Legalizing pot up in smoke, CT’s landmark birth control case top weekend news
Here are some of the top stories from this weekend:
Legal pot supporters regroup as black market thrives
Without enough support for the full legalization of marijuana, the state’s cannabis market, estimated at nearly $1 billion, will remain underground for now. Advocates are left to regroup and consider future strategy, including a possible amendment to the state Constitution.
Abortion battle stirs up Connecticut’s Griswold history
As men and women across the country have been rallying against challenges to the famous U.S. Supreme Court case Roe v. Wade, another landmark constitutional case — Griswold v.

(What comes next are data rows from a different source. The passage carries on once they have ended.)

(** * parallel_proc_runner: the restartable job runner and the command-line
    orchestrator of [parallel_proc_runner_base.py]

    The development embeds [BaseJobRunner] (its [start] and the statements of
    its [run] body, one program point per statement) and [Cli] (callbacks,
    report, exit status, and the main thread of [Cli.run]) and proves the
    properties of the specification about them.  Threads are interleaved by
    an explicit schedule; a [threading.Event] is a cell of a shared store. *)

From Stdlib Require Import ZArith Ascii String.
From stdpp Require Import gmap strings list pretty.

Local Open Scope string_scope.
Local Open Scope list_scope.
Local Open Scope nat_scope.

(** ** Python values the program manipulates *)

(** A raised Python exception: [type(e).__name__], [str(e)], and whether the
    object is an instance of [Exception] (the class the handler of
    [BaseJobRunner.run] names); [SystemExit], [KeyboardInterrupt] and
    [GeneratorExit] are not. *)
Record PyExc := {
  exc_type_name : string;
  exc_message : string;
  exc_is_Exception : bool
}.

(** Values of the keyword arguments given to [set_args]. *)
Inductive PyVal :=
| PyNone
| PyInt (z : Z)
| PyStr (s : string)
| PyEvent (e : nat).

(** ** [threading.Event]

    Event objects live in a store indexed by their identity; two references
    to one event (a runner's [stop_event] used as another runner's
    [start_gating_event]) are the same index. *)

Definition Event_is_set (h : gmap nat bool) (e : nat) : bool :=
  default false (h !! e).

Definition Event_set (h : gmap nat bool) (e : nat) : gmap nat bool :=
  <[e := true]> h.

Definition Event_clear (h : gmap nat bool) (e : nat) : gmap nat bool :=
  <[e := false]> h.

(** [threading.Event()]: a new object, flag initially false. *)
Definition Event_new (h : gmap nat bool) : nat * gmap nat bool :=
  let e := fresh (dom h) in (e, <[e := false]> h).

(** ** Strings *)

(** [str(n)] for a Python [int]. *)
Definition str (n : Z) : string := pretty n.

(** [needle in hay] on Python strings. *)
Fixpoint str_contains (needle hay : string) : bool :=
  String.prefix needle hay ||
  match hay with
  | EmptyString => false
  | String _ hay' => str_contains needle hay'
  end.

(** [s.split("\n")], accumulating the current piece in [cur]. *)
Fixpoint split_lines_from (cur s : string) : list string :=
  match s with
  | EmptyString => [cur]
  | String c s' =>
      if Ascii.eqb c "010"%char
      then cur :: split_lines_from "" s'
      else split_lines_from (cur +:+ String c "") s'
  end.

Definition split_lines (s : string) : list string := split_lines_from "" s.

(** [len(s)].  A string is kept as the bytes of its UTF-8 encoding; a
    character is one byte that is not of the form [10xxxxxx], followed by
    the bytes of that form that continue it, so the number of characters
    is the number of bytes that do not continue one. *)
Definition is_continuation_byte (c : ascii) : bool :=
  match c with
  | Ascii _ _ _ _ _ _ false true => true
  | _ => false
  end.

Fixpoint len (s : string) : nat :=
  match s with
  | EmptyString => 0
  | String c s' => (if is_continuation_byte c then 0 else 1) + len s'
  end.

(** ** [BaseJobRunner] *)

(** What a callback or a job body reads of the runner it belongs to, at the
    moment it is called. *)
Record View := {
  view_name : string;
  view_running : bool;
  view_result : Z;
  view_output : string;
  view_result_message : string;
  view_stop_event_is_set : bool
}.

(** How a call of a callback ends.  The state [E] is whatever the owner of
    the callbacks keeps (for [Cli]: its result list, semaphores and the
    console).  [Blocked] is a callback that cannot proceed yet. *)
Inductive CallResult (E : Type) :=
| Returned (env : E)
| Raised (e : PyExc) (env : E)
| Blocked.
Arguments Returned {E} env.
Arguments Raised {E} e env.
Arguments Blocked {E}.

Definition StartCallback (E : Type) := string → View → E → CallResult E.
Definition StopCallback (E : Type) :=
  string → string → string → View → E → CallResult E.

(** How a call of [job()] ends: [return result, output], or an exception. *)
Inductive JobOutcome :=
| JobReturn (result : Z) (output : string)
| JobRaise (e : PyExc).

(** The attributes set by [__init__], and the [job] method of the class of
    the object ([job] is what subclasses override). *)
Record BaseJobRunner (E : Type) := {
  name : string;
  thread : option nat;
  start_gating_event : option nat;
  start_callback : option (StartCallback E);
  stop_callback : option (StopCallback E);
  stop_event : nat;
  running : bool;
  result : Z;
  output : string;
  result_message : string;
  setup_kwargs : gmap string PyVal;
  job : View → gmap string PyVal → JobOutcome
}.
Arguments name {E} _.
Arguments thread {E} _.
Arguments start_gating_event {E} _.
Arguments start_callback {E} _.
Arguments stop_callback {E} _.
Arguments stop_event {E} _.
Arguments running {E} _.
Arguments result {E} _.
Arguments output {E} _.
Arguments result_message {E} _.
Arguments setup_kwargs {E} _.
Arguments job {E} _ _ _.

Section Runner.
Context {E : Type}.
Implicit Types (self : BaseJobRunner E) (h : gmap nat bool) (env : E).

(** Attribute stores, one per attribute the methods assign. *)
Definition with_thread (t : option nat) self : BaseJobRunner E :=
  {| name := name self; thread := t;
     start_gating_event := start_gating_event self;
     start_callback := start_callback self;
     stop_callback := stop_callback self; stop_event := stop_event self;
     running := running self; result := result self;
     output := output self; result_message := result_message self;
     setup_kwargs := setup_kwargs self; job := job self |}.

Definition with_start_gating_event (g : option nat) self : BaseJobRunner E :=
  {| name := name self; thread := thread self;
     start_gating_event := g;
     start_callback := start_callback self;
     stop_callback := stop_callback self; stop_event := stop_event self;
     running := running self; result := result self;
     output := output self; result_message := result_message self;
     setup_kwargs := setup_kwargs self; job := job self |}.

Definition with_start_callback (c : option (StartCallback E)) self
  : BaseJobRunner E :=
  {| name := name self; thread := thread self;
     start_gating_event := start_gating_event self;
     start_callback := c;
     stop_callback := stop_callback self; stop_event := stop_event self;
     running := running self; result := result self;
     output := output self; result_message := result_message self;
     setup_kwargs := setup_kwargs self; job := job self |}.

Definition with_stop_callback (c : option (StopCallback E)) self
  : BaseJobRunner E :=
  {| name := name self; thread := thread self;
     start_gating_event := start_gating_event self;
     start_callback := start_callback self;
     stop_callback := c; stop_event := stop_event self;
     running := running self; result := result self;
     output := output self; result_message := result_message self;
     setup_kwargs := setup_kwargs self; job := job self |}.

Definition with_running (b : bool) self : BaseJobRunner E :=
  {| name := name self; thread := thread self;
     start_gating_event := start_gating_event self;
     start_callback := start_callback self;
     stop_callback := stop_callback self; stop_event := stop_event self;
     running := b; result := result self;
     output := output self; result_message := result_message self;
     setup_kwargs := setup_kwargs self; job := job self |}.

Definition with_result (r : Z) self : BaseJobRunner E :=
  {| name := name self; thread := thread self;
     start_gating_event := start_gating_event self;
     start_callback := start_callback self;
     stop_callback := stop_callback self; stop_event := stop_event self;
     running := running self; result := r;
     output := output self; result_message := result_message self;
     setup_kwargs := setup_kwargs self; job := job self |}.

Definition with_output (o : string) self : BaseJobRunner E :=
  {| name := name self; thread := thread self;
     start_gating_event := start_gating_event self;
     start_callback := start_callback self;
     stop_callback := stop_callback self; stop_event := stop_event self;
     running := running self; result := result self;
     output := o; result_message := result_message self;
     setup_kwargs := setup_kwargs self; job := job self |}.

Definition with_result_message (m : string) self : BaseJobRunner E :=
  {| name := name self; thread := thread self;
     start_gating_event := start_gating_event self;
     start_callback := start_callback self;
     stop_callback := stop_callback self; stop_event := stop_event self;
     running := running self; result := result self;
     output := output self; result_message := m;
     setup_kwargs := setup_kwargs self; job := job self |}.

Definition with_setup_kwargs (kw : gmap string PyVal) self
  : BaseJobRunner E :=
  {| name := name self; thread := thread self;
     start_gating_event := start_gating_event self;
     start_callback := start_callback self;
     stop_callback := stop_callback self; stop_event := stop_event self;
     running := running self; result := result self;
     output := output self; result_message := result_message self;
     setup_kwargs := kw; job := job self |}.

Definition view_of self h : View :=
  {| view_name := name self; view_running := running self;
     view_result := result self; view_output := output self;
     view_result_message := result_message self;
     view_stop_event_is_set := Event_is_set h (stop_event self) |}.

(** [dummy_method(self, *args, **kwargs): pass], at both callback types. *)
Definition dummy_start_method : StartCallback E :=
  λ _ _ env, Returned env.
Definition dummy_stop_method : StopCallback E :=
  λ _ _ _ _ env, Returned env.

(** [BaseJobRunner.job]: the body subclasses are meant to override. *)
Definition BaseJobRunner_job (v : View) (kw : gmap string PyVal)
  : JobOutcome :=
  let result := 1%Z in
  let output := "Override this method" in
  JobReturn result output.

(** [__init__(self, name)] for a class whose [job] method is [j]. *)
Definition BaseJobRunner_init (j : View → gmap string PyVal → JobOutcome)
    (nm : string) h : BaseJobRunner E * gmap nat bool :=
  let '(ev, h') := Event_new h in
  ({| name := nm; thread := None; start_gating_event := None;
      start_callback := Some dummy_start_method;
      stop_callback := Some dummy_stop_method;
      stop_event := ev;
      running := false; result := (-1)%Z; output := "";
      result_message := ""; setup_kwargs := ∅; job := j |}, h').

Definition set_start_gating_event (g : option nat) self :=
  with_start_gating_event g self.
Definition set_start_callback (c : option (StartCallback E)) self :=
  with_start_callback c self.
Definition set_stop_callback (c : option (StopCallback E)) self :=
  with_stop_callback c self.
Definition set_args (kw : gmap string PyVal) self :=
  with_setup_kwargs kw self.

(** [terminate]: only prints; the text is appended to the console. *)
Definition terminate self (stdout : list string) : list string :=
  stdout ++ ["terminate() not implemented for " +:+ name self].
End Runner.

Connecticut — has returned to the forefront of the discussion, as has Connecticut’s back-and-forth history with reproductive liberties.
Wind power might bring windfall to Bridgeport
Connecticut is poised to purchase the most wind power in state history — a move that could offer Bridgeport an opportunity to revitalize its long neglected deep water port. The initiative could create 2,000 jobs, including 1,000 in construction and more than 300 permanent positions for the city, Mayor Joe Ganim said.
Greenwich employees earning $100K triples in a decade
Members of the Greenwich Police Department and educators in the Greenwich Public Schools dominate the list of highest-earning town employees, rankings that show how lucrative extra-duty work is for GPD officers.
Site of fatal Stamford Christmas fire sold to neighbor 8 years later
The Stamford property, where three children and their grandparents died in a 2011 Christmas fire, has been sold to a next-door neighbor. Steve Loeb, who purchased the lot for $500,000, said he plans to preserve the property and “do something respectful with the land.”
Police use-of-force complaints decline in Norwalk
Use-of-force complaints against Norwalk police officers have dipped over the past three years, and department higher-ups believe body cams could be part of the reason. Last year, Norwalk police documented only three use-of-force complaints — matching the three-year low previously seen in 2017, according to the department’s annual review. This is down from the five reported instances in 2016.
E-scooters set to zip down streets in New Haven, across Connecticut
In some cities, they’ve landed like a flock of birds, ready to ride. The electrically powered, stand-up scooters, known as e-scooters, are tremendously popular wherever they’ve appeared, competing with bicycles for easy, environmentally friendly two-wheeled transportation.
E-scooters may be an inevitable arrival on Connecticut’s streets. A bill regulating e-scooters, H.B. 7141, was unanimously approved by the General Assembly’s Transportation Committee and passed the state House in April.
Heading into summer, food trucks rev up for ‘chowdowns’
Connecticut cities are recognizing the mushrooming popularity of food trucks by creating a summer focal point for the industry. There is no shortage of food trucks with about 270 gourmet operators listed on a website CT Food Trucks, which also lists festivals where vendors congregate.
Danbury tattoo artists help ink new law
Licensed tattoo artists’ first choice would be no new regulations in Danbury — but since that’s unlikely, ink artists may have secured the next best thing: a seat at the negotiating table. There they were in full-arm ink — representatives from the city’s handful of licensed tattoo shops — at a conference with Danbury policymakers to learn about plans to redraw tattoo laws in the city.
Sustainable communities a small but growing part of CT’s climate
A total of 22 Connecticut municipalities were certified as a sustainable community in 2018 by the organization Sustainable CT. In addition to certifying municipalities for their work, Sustainable CT aims to provide them with a list of volunteer opportunities, and resources and tools to help implement sustainability actions.